→ Available data
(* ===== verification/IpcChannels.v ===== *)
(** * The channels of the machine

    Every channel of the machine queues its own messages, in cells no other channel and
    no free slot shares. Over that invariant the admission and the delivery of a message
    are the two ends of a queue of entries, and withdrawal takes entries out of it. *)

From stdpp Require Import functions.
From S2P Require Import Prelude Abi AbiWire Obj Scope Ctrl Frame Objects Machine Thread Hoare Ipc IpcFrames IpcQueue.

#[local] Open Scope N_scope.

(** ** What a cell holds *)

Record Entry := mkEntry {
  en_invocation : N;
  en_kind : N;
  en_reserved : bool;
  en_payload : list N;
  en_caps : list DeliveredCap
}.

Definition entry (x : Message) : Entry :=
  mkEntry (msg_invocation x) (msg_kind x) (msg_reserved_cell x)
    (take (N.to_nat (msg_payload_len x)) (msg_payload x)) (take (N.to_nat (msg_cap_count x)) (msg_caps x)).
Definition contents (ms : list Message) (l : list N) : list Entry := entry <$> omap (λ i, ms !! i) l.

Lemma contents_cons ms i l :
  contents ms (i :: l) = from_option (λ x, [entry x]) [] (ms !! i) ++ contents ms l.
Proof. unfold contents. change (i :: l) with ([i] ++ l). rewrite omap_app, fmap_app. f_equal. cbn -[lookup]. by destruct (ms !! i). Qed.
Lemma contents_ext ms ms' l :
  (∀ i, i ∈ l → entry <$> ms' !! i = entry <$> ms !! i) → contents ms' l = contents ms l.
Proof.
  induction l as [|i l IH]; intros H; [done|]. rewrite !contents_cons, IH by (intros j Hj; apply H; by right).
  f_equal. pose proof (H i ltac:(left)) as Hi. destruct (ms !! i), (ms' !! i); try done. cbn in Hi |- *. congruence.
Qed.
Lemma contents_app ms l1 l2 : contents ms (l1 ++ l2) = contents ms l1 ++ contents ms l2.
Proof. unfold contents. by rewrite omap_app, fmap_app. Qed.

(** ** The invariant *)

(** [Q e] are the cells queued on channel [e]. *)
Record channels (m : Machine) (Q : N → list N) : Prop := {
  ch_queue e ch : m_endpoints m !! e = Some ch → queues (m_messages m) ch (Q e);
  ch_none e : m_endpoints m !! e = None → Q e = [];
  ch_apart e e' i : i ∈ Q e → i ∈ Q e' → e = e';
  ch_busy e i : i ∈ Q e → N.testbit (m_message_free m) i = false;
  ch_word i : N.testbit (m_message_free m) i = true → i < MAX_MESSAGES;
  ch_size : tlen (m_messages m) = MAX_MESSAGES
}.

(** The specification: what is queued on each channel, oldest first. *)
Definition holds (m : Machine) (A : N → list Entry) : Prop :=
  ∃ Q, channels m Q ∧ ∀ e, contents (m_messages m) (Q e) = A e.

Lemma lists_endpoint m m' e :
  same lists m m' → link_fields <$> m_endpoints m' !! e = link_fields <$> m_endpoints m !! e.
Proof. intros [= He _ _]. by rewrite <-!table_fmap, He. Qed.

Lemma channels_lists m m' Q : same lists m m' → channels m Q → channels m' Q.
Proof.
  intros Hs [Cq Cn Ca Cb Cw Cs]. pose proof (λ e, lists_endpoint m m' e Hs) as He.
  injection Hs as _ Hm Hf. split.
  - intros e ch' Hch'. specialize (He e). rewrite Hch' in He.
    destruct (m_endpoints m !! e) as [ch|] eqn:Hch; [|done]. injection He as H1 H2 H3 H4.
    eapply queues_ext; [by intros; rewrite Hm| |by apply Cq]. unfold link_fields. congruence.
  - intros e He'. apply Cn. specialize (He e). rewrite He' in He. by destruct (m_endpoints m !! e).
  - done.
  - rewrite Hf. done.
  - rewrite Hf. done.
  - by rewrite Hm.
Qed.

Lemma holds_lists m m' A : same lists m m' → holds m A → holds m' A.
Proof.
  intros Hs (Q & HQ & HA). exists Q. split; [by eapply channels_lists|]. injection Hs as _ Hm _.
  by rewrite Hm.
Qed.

→ Instructions to follow
Among these entries, how many lines include the string "holds"? Reply with the number by itself.

→ Task result
3